The third phase is the conversion of fibrinogen to insoluble fibrin. First, the fibrin monomer is formed, which is provided by the action of thrombin. Then it turns into a fibrin polymer, which is already an insoluble compound. This occurs under the influence of a fibrin-stabilizing factor. After the formation of the fibrin clot, blood cells are deposited on it, which leads to the formation of a blood clot.
Then, under the influence of calcium ions and thrombostenin (a protein synthesized by a platelet), a clot retraction occurs. During retraction, the thrombus loses up to half its original size, as the blood serum is squeezed out (plasma without fibrinogen). This process takes several hours.
Fibrinolysis
So that the resulting blood clot does not completely clog the lumen of the vessel and does not stop the blood supply to the tissues corresponding to it, there is a fibrinolysis system. It provides cleavage of the fibrin clot. This process occurs at the same time as the compaction of the thrombus, but it is much slower.
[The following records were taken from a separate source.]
(* ===== verification/StatusWrite.v ===== *)
(** Status writes: the activities [update_node_status] and
    [update_instance_status] ([src/activities/update_node_status.rs],
    [src/activities/update_instance_status.rs]) over the tables they update.

    A transaction of the model is one call: the row lock of the source makes the
    read of the old stamp and the update one step.  What PostgreSQL may answer
    besides the contents of the tables (failures, whether the schema has the
    [status_details] column) is the argument [db_env]. *)
From S2P Require Import Prelude RustString Json JsonText Lineage Origin.

(** ** Tables *)

Record NodeRow := mkNodeRow {
  row_status : option string;
  row_result : option value;
  row_details : option value;
}.

(** [df.nodes], by its primary key [(instance_id, id)]. *)
Abbreviation node_table := (gmap (string * string) NodeRow).

Record InstanceRow := mkInstanceRow {
  inst_status : option string;
  inst_completed : bool;
}.
Abbreviation instance_table := (gmap string InstanceRow).

Record db_env := mkDbEnv {
  db_begin : result unit string;
  db_details_present : result bool string;
  db_lock : result unit string;
  db_update : result unit string;
  db_rollback : result unit string;
  db_commit : result unit string;
}.

Definition terminal_node_status (s : string) : bool :=
  String.eqb s "completed" || String.eqb s "failed".

(** [CHECK (result IS NULL OR status IN ('completed', 'failed'))]: a null status
    makes the test null, which a check constraint accepts. *)
Definition nodes_result_status_chk (r : NodeRow) : bool :=
  match row_result r, row_status r with
  | None, _ => true
  | Some _, Some s => terminal_node_status s
  | Some _, None => true
  end.

(** [CHECK (status = ANY (ARRAY['pending', 'running', 'completed', 'failed']))] *)
Definition nodes_status_chk (r : NodeRow) : bool :=
  match row_status r with
  | Some s => existsb (String.eqb s) ["pending"; "running"; "completed"; "failed"]
  | None => true
  end.

Definition row_checks (r : NodeRow) : bool := nodes_status_chk r && nodes_result_status_chk r.

Section Writes.
Context {SJ : SerdeJson} {U : UuidCrate}.

Definition execution_id_from_details (status_details : option value) : option string :=
  d ← status_details; get "execution_id" d ≫= as_str.

(** The row an UPDATE built by [push_status_update] leaves. *)
Definition push_status_update (status : string) (res : option string)
    (execution_id : option string) (write_details : bool) (row : NodeRow) : NodeRow :=
  mkNodeRow (Some status)
    (match res with
     | Some res => Some (match value_from_str res with Ok v => v | Err _ => JString res end)
     | None => if terminal_node_status status then row_result row else None
     end)
    (if write_details then Some (Object [("execution_id", en_opt_string execution_id)])
      else row_details row).

(** Executing the UPDATE: the rows affected and the table. *)
Definition run_update (env : db_env) (t : node_table) (key : string * string)
    (f : NodeRow -> NodeRow) : result (N * node_table) string :=
  let? _ := db_update env in
  match t !! key with
  | None => Ok (0%N, t)
  | Some row =>
      if row_checks (f row) then Ok (1%N, <[key := f row]> t)
      else Err "new row for relation nodes violates check constraint"
  end.

Definition fenced_message : string := "Node status write fenced (superseded by newer generation)".

Definition finish_fenced_status_update (env : db_env) : result string string :=
  let? _ := map_err (fun e => "Failed to roll back fenced node status update: " +:+ e)
      (db_rollback env) in
  Ok fenced_message.

Definition wrong_rows (rows : N) (node_id instance_id : string) : string :=
  "update_node_status affected " +:+ show_N rows +:+ " row(s) for node " +:+ node_id +:+
  " in instance " +:+ instance_id +:+ " (expected exactly 1)".

(** The transaction, from the parsed input on: its result and the table it
    leaves. *)
Definition write_node_status (env : db_env) (t : node_table)
    (node_id status : string) (res : option string) (instance_id : string)
    (execution_id : option string) : result (string * node_table) string :=
  let? _ := map_err (fun e => "Node status origin validation failed: " +:+ e) (db_begin env) in
  let? write_details :=
    match execution_id with
    | None => Ok false
    | Some _ => map_err (fun e => "Node status schema lookup failed: " +:+ e) (db_details_present env)
    end in
  let key := (instance_id, node_id) in
  let update := push_status_update status res execution_id write_details in
  if write_details then
    let? _ := map_err (fun e => "Failed to lock node status row: " +:+ e) (db_lock env) in
    match t !! key with
    | None =>
        Err ("update_node_status affected 0 rows: node " +:+ node_id +:+
             " not found in instance " +:+ instance_id)
    | Some row =>
        if incoming_stamp_is_superseded (default "" execution_id)
            (execution_id_from_details (row_details row)) then
          let? m := finish_fenced_status_update env in Ok (m, t)
        else
          let? (rows, t') :=
            map_err (fun e => "Failed to update node status: " +:+ e) (run_update env t key update) in
          if negb (rows =? 1)%N then Err (wrong_rows rows node_id instance_id)
          else
            let? _ := map_err
                (fun e => "Failed to commit node status update transaction: " +:+ e) (db_commit env) in
            Ok ("Node status updated", t')
    end
  else
    let? (rows, t') :=
      map_err (fun e => "Failed to update node status: " +:+ e) (run_update env t key update) in
    if (rows =? 1)%N then
      let? _ := map_err (fun e => "Node status commit failed: " +:+ e) (db_commit env) in
      Ok ("Node status updated", t')
    else Err (wrong_rows rows node_id instance_id).

Record NodeStatusRequest := mkRequest {
  req_node_id : string;
  req_status : string;
  req_result : option string;
  req_instance_id : string;
  req_execution_id : option string;
}.

Definition parse_node_status_input (input_json : string) : result NodeStatusRequest string :=
  let? input := map_err (fun e => "Failed to parse node status input: " +:+ e)
      (value_from_str input_json) in
  let? node_id := ok_or (as_str (index input "node_id")) "Missing node_id" in
  let? status := ok_or (as_str (index input "status")) "Missing status" in
  let? instance_id := ok_or (as_str (index input "instance_id")) "Missing instance_id" in
  Ok (mkRequest node_id status (get "result" input ≫= as_str) instance_id
      (get "execution_id" input ≫= as_str)).

Definition keep {A} (t : A) (r : result (string * A) string) : result string string * A :=
  match r with Ok (m, t') => (Ok m, t') | Err e => (Err e, t) end.

(** The activity; [engine_id] is [ctx.instance_id()]. *)
Definition update_node_status (env : db_env) (engine_id input_json : string) (t : node_table)
    : result string string * node_table :=
  keep t
    (let? r := parse_node_status_input input_json in
      let? _ := from_engine_id engine_id in
      write_node_status env t (req_node_id r) (req_status r) (req_result r) (req_instance_id r)
      (req_execution_id r)).

(** ** Instances *)

(** [status <> ALL (ARRAY['completed', 'failed', 'cancelled'])]; null is not
    true. *)
Definition instance_open (r : InstanceRow) : bool :=
  match inst_status r with
  | Some s => negb (existsb (String.eqb s) ["completed"; "failed"; "cancelled"])
  | None => false
  end.

(** [CHECK (status = ANY (ARRAY['pending', 'running', 'completed', 'failed',
    'cancelled']))], which the UPDATE must satisfy for the row it changes. *)
Definition instances_status_chk (status : string) : bool :=
  existsb (String.eqb status) ["pending"; "running"; "completed"; "failed"; "cancelled"].

Definition run_instance_update (env : db_env) (t : instance_table) (instance_id status : string)
    : result instance_table string :=
  let? _ := db_update env in
  match t !! instance_id with
  | Some row =>
      if instance_open row then
        if instances_status_chk status then
          Ok (<[instance_id := mkInstanceRow (Some status)
                (String.eqb status "completed" || inst_completed row)]> t)
        else Err "new row for relation instances violates check constraint instances_status_chk"
      else Ok t
  | None => Ok t
  end.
For the implementation of fibrinolysis, the action of a special substance, plasmin, is necessary. It is formed in the blood from plasminogen, which is activated due to the presence of plasminogen activators. One of these substances is urokinase. Initially, it is also in an inactive state, starting to function under the influence of adrenaline (a hormone secreted by the adrenal glands), lysokinases.
Plasmin decomposes fibrin into polypeptides, which leads to the dissolution of a blood clot. If the mechanisms of fibrinolysis are disturbed for any reason, the thrombus is replaced by connective tissue. It can suddenly come off the vessel wall and cause a blockage somewhere in another organ, which is called thromboembolism.
Diagnosis of hemostasis
If a person has a syndrome of increased bleeding (severe bleeding during surgical interventions, nosebleeds, uterine bleeding, unreasonable appearance of bruises), it is worth suspecting a pathology of blood coagulation. To identify the causes of coagulation disorders, it is advisable to take a general blood test, a coagulogram that displays the state of coagulation hemostasis.
It is also advisable to determine coagulation factors, namely factor VIII and IX. Since a decrease in the concentration of precisely these compounds most often leads to blood coagulation disorders.
The main indicators characterizing the state of the blood coagulation system are:
- platelet count;
- bleeding time;
- coagulation time;
- prothrombin time;
- prothrombin index;
- activated partial thromboplastin time (APTT) ;
- the amount of fibrinogen;
- activity of factors VIII and IX;
- vitamin K.
Pathology of hemostasis
The most common disease that occurs with a deficiency of coagulation factors is hemophilia. This is a hereditary pathology transmitted along with the X chromosome. Mostly boys are sick, and girls can be carriers of the disease. This means that girls do not have symptoms of the disease, but they can pass the hemophilia gene on to their offspring.
With a deficiency of coagulation factor VIII, hemophilia A develops, with a decrease in the amount of IX, hemophilia B. The first variant proceeds more severely and has a less favorable prognosis.
Clinically, hemophilia is manifested by increased blood loss after surgery, cosmetic procedures, frequent nose or uterine bleeding (in girls). A characteristic feature of this pathology of hemostasis is the accumulation of blood in the joints (hemarthrosis), which is manifested by their soreness, swelling and redness.
Diagnosis and treatment of hemophilia
Diagnosis consists in determining the activity of factors (significantly reduced), conducting a coagulogram (lengthening the time of blood coagulation and APTT, increasing the time of plasma recalcification).
Hemophilia treatment consists of lifelong replacement therapy with coagulation factors (VIII and IX). Also recommended drugs that strengthen the vascular wall ("Trental").
Thus, coagulation factors occupy an important place in ensuring the normal functioning of the body. Their activity ensures the coordinated work of all internal organs thanks to the delivery of oxygen and necessary nutrients to them.